> _What needs to be done_: For each line of the listing, output an exact copy.

> _Supplied records_:
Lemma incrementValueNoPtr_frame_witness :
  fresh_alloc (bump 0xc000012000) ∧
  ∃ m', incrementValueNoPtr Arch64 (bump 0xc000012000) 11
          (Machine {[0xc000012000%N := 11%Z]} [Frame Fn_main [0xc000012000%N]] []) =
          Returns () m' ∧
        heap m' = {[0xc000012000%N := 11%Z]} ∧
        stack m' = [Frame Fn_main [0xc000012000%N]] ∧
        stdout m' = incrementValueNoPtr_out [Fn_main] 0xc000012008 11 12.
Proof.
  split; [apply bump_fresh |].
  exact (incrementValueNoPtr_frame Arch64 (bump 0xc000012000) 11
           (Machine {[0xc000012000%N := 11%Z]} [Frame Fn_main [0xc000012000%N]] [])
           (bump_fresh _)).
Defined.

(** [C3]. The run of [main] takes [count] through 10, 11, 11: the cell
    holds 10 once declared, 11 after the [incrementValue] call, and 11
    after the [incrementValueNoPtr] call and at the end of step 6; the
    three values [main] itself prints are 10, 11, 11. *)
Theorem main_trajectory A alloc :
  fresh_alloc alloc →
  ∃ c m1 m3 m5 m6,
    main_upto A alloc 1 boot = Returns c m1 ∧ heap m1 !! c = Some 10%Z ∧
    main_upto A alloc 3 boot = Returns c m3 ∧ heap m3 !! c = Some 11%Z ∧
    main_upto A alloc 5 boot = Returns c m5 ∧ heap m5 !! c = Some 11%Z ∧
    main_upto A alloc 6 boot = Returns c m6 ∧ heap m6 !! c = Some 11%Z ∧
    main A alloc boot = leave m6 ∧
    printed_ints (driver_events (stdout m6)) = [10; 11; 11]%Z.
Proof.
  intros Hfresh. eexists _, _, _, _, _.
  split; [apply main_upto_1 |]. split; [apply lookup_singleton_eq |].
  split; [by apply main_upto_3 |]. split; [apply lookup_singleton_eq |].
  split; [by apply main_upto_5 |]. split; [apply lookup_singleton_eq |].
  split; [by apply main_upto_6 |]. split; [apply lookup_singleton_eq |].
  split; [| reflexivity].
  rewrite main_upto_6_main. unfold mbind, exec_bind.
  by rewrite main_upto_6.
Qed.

> _Response box_:
Lemma incrementValueNoPtr_frame_witness :
  fresh_alloc (bump 0xc000012000) ∧
  ∃ m', incrementValueNoPtr Arch64 (bump 0xc000012000) 11
          (Machine {[0xc000012000%N := 11%Z]} [Frame Fn_main [0xc000012000%N]] []) =
          Returns () m' ∧
        heap m' = {[0xc000012000%N := 11%Z]} ∧
        stack m' = [Frame Fn_main [0xc000012000%N]] ∧
        stdout m' = incrementValueNoPtr_out [Fn_main] 0xc000012008 11 12.
Proof.
  split; [apply bump_fresh |].
  exact (incrementValueNoPtr_frame Arch64 (bump 0xc000012000) 11
           (Machine {[0xc000012000%N := 11%Z]} [Frame Fn_main [0xc000012000%N]] [])
           (bump_fresh _)).
Defined.

(** [C3]. The run of [main] takes [count] through 10, 11, 11: the cell
    holds 10 once declared, 11 after the [incrementValue] call, and 11
    after the [incrementValueNoPtr] call and at the end of step 6; the
    three values [main] itself prints are 10, 11, 11. *)
Theorem main_trajectory A alloc :
  fresh_alloc alloc →
  ∃ c m1 m3 m5 m6,
    main_upto A alloc 1 boot = Returns c m1 ∧ heap m1 !! c = Some 10%Z ∧
    main_upto A alloc 3 boot = Returns c m3 ∧ heap m3 !! c = Some 11%Z ∧
    main_upto A alloc 5 boot = Returns c m5 ∧ heap m5 !! c = Some 11%Z ∧
    main_upto A alloc 6 boot = Returns c m6 ∧ heap m6 !! c = Some 11%Z ∧
    main A alloc boot = leave m6 ∧
    printed_ints (driver_events (stdout m6)) = [10; 11; 11]%Z.
Proof.
  intros Hfresh. eexists _, _, _, _, _.
  split; [apply main_upto_1 |]. split; [apply lookup_singleton_eq |].
  split; [by apply main_upto_3 |]. split; [apply lookup_singleton_eq |].
  split; [by apply main_upto_5 |]. split; [apply lookup_singleton_eq |].
  split; [by apply main_upto_6 |]. split; [apply lookup_singleton_eq |].
  split; [| reflexivity].
  rewrite main_upto_6_main. unfold mbind, exec_bind.
  by rewrite main_upto_6.
Qed.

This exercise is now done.